Per cui non ci dovrebbe essere nulla da aggiungere, ma è sull’impostazione data alle notizie che mi permetto di fare qualche osservazione. In tutte, viene attribuito ripetutamente alla difficoltà logistiche e alla burocrazia la principale causa della perdita di competitività della nostra ortofrutticoltura sia sul mercato interno che su quello estero. La soluzione sarebbe quindi un patto di “sistema” che riesca ad abbattere questi due ostacoli. Prima di tutto, a mio avviso, non può essere la soluzione un patto solo per il “sistema” ortofrutticolo, perché questi sono problemi che gravano su tutto il “sistema” Italia e nemmeno gli 8OO milioni stanziati dal PNRR per il “Piano logistico per i settori agroalimentare, floricoltura e vivaismo”, possono risolvere il problema se non faranno parte di un piano generale di ammodernamento e potenziamento delle nostre infrastrutture viarie, ferroviarie, portuali e aereoportuali. A proposito poi del PNRR, dopo tanta fatica per arrivare alla sua approvazione, ora è diventato la comoda scusa per rinviare tutto al futuro, perché è con esso che si spera di riuscire a fare tutto quello che non si è fatto finora.

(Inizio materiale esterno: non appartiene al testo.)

Lemma SplitHostPort_bracketed host port :
  plain host → plain port → (":"%byte ∉ port) →
  net.SplitHostPort ("["%byte :: host ++ "]"%byte :: ":"%byte :: port) = Ok (host, port).
Proof.
  intros [Ho Hc] [Po Pc] Hp. set (hp := "["%byte :: host ++ "]"%byte :: ":"%byte :: port).
  assert (LastIndexByte hp ":"%byte = Some (S (S (length host)))) as F1.
  { assert (hp = ("["%byte :: host ++ ["]"%byte]) ++ ":"%byte :: port) as ->.
    { unfold hp. cbn. by rewrite <- app_assoc. }
    rewrite LastIndexByte_app by done. cbn. rewrite length_app. cbn. do 2 f_equal. lia. }
  assert (IndexByte hp "]"%byte = Some (S (length host))) as F2.
  { unfold hp. apply (IndexByte_app ("["%byte :: host)). by rewrite not_elem_of_cons. }
  assert (length hp = S (S (S (length host + length port)))) as F3.
  { unfold hp. cbn. rewrite length_app. cbn. lia. }
  assert (drop (S (S (length host))) hp = ":"%byte :: port) as F4.
  { unfold hp. cbn [drop]. change ("]"%byte :: ":"%byte :: port) with (["]"%byte] ++ ":"%byte :: port).
    rewrite app_assoc. apply drop_app_length'. rewrite length_app. cbn. lia. }
  assert (drop (S (S (S (length host)))) hp = port) as F5.
  { replace (S (S (S (length host)))) with (S (S (length host)) + 1)%nat by lia.
    by rewrite <- drop_drop, F4. }
  assert (drop 1 (take (S (length host)) hp) = host) as F6.
  { unfold hp. cbn. apply take_app_length. }
  unfold net.SplitHostPort. rewrite F1. cbn zeta. rewrite F2, F3, F4, F5, F6.
  unfold hp at 1. cbn beta iota. rewrite (proj2 (Nat.eqb_neq _ _)), Nat.eqb_refl by lia.
  assert (ContainsByte (drop 1 hp) "["%byte = false) as ->.
  { change (drop 1 hp) with (host ++ "]"%byte :: ":"%byte :: port).
    by rewrite ContainsByte_false, not_elem_of_app, !not_elem_of_cons. }
  assert (ContainsByte (":"%byte :: port) "]"%byte = false) as ->; [|done].
  by rewrite ContainsByte_false, not_elem_of_cons.
Qed.

(** [net.SplitHostPort] undoes [net.JoinHostPort]. *)
Lemma SplitHostPort_Join host port :
  plain host → plain port → (":"%byte ∉ port) →
  net.SplitHostPort (net.JoinHostPort host port) = Ok (host, port).
Proof.
  intros Hh Hp Hc. unfold net.JoinHostPort. destruct (ContainsByte host ":"%byte) eqn:E.
  - by apply SplitHostPort_bracketed.
  - apply ContainsByte_false in E. by apply SplitHostPort_plain.
Qed.

Lemma canonical_plain h : canonical h → plain h ∧ TrimSpace h = h ∧ h ≠ [].
Proof.
  intros Hc. destruct (canonical_text h Hc) as (Hh & _ & Hne). split_and!.
  - split; (eapply forallb_not_elem; [exact Hh | done]).
  - apply TrimSpace_all_graphic. eapply forallb_impl; [|exact Hh].
    intros c Hx. unfold host_char in Hx. by bool_prop.
  - done.
Qed.

Lemma number_plain p n : strconv.Atoi p = Ok n → plain p ∧ (":"%byte ∉ p) ∧ TrimSpace p = p ∧ p ≠ [].
Proof.
  intros [Hc Hne]%Atoi_chars. split_and!.
  - split; (eapply forallb_not_elem; [exact Hc | done]).
  - eapply forallb_not_elem; [exact Hc | done].
  - apply TrimSpace_all_graphic. eapply forallb_impl; [apply number_char_graphic | exact Hc].
  - done.
Qed.

End hostport.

Tutti gli interventi alla tavola rotonda sono stati molto interessanti ma, a mio avviso due hanno denunciato chiaramente le vere cause della perdita di competitività della nostra ortofrutticoltura: quello di Claudio Mazzini, responsabile freschissimi Coop, che ha affermato che la spesa per ortofrutta nella grande distribuzione sta calando perché, tra l’altro, il consumatore non è spinto ad acquistare la frutta nazionale giudicata “mediamente non buona”; l’altro intervento è quello di Renzo Piraccini che ha sostenuto che senza una adeguata dimensione le imprese dell’ortofrutta sono destinate a perdere la sfida competitiva per i maggiori costi e per la minore capacità commerciale in termini di servizi al cliente e di tenuta sul prezzo, a fronte di una domanda sempre più concentrata e aperta al mercato globale.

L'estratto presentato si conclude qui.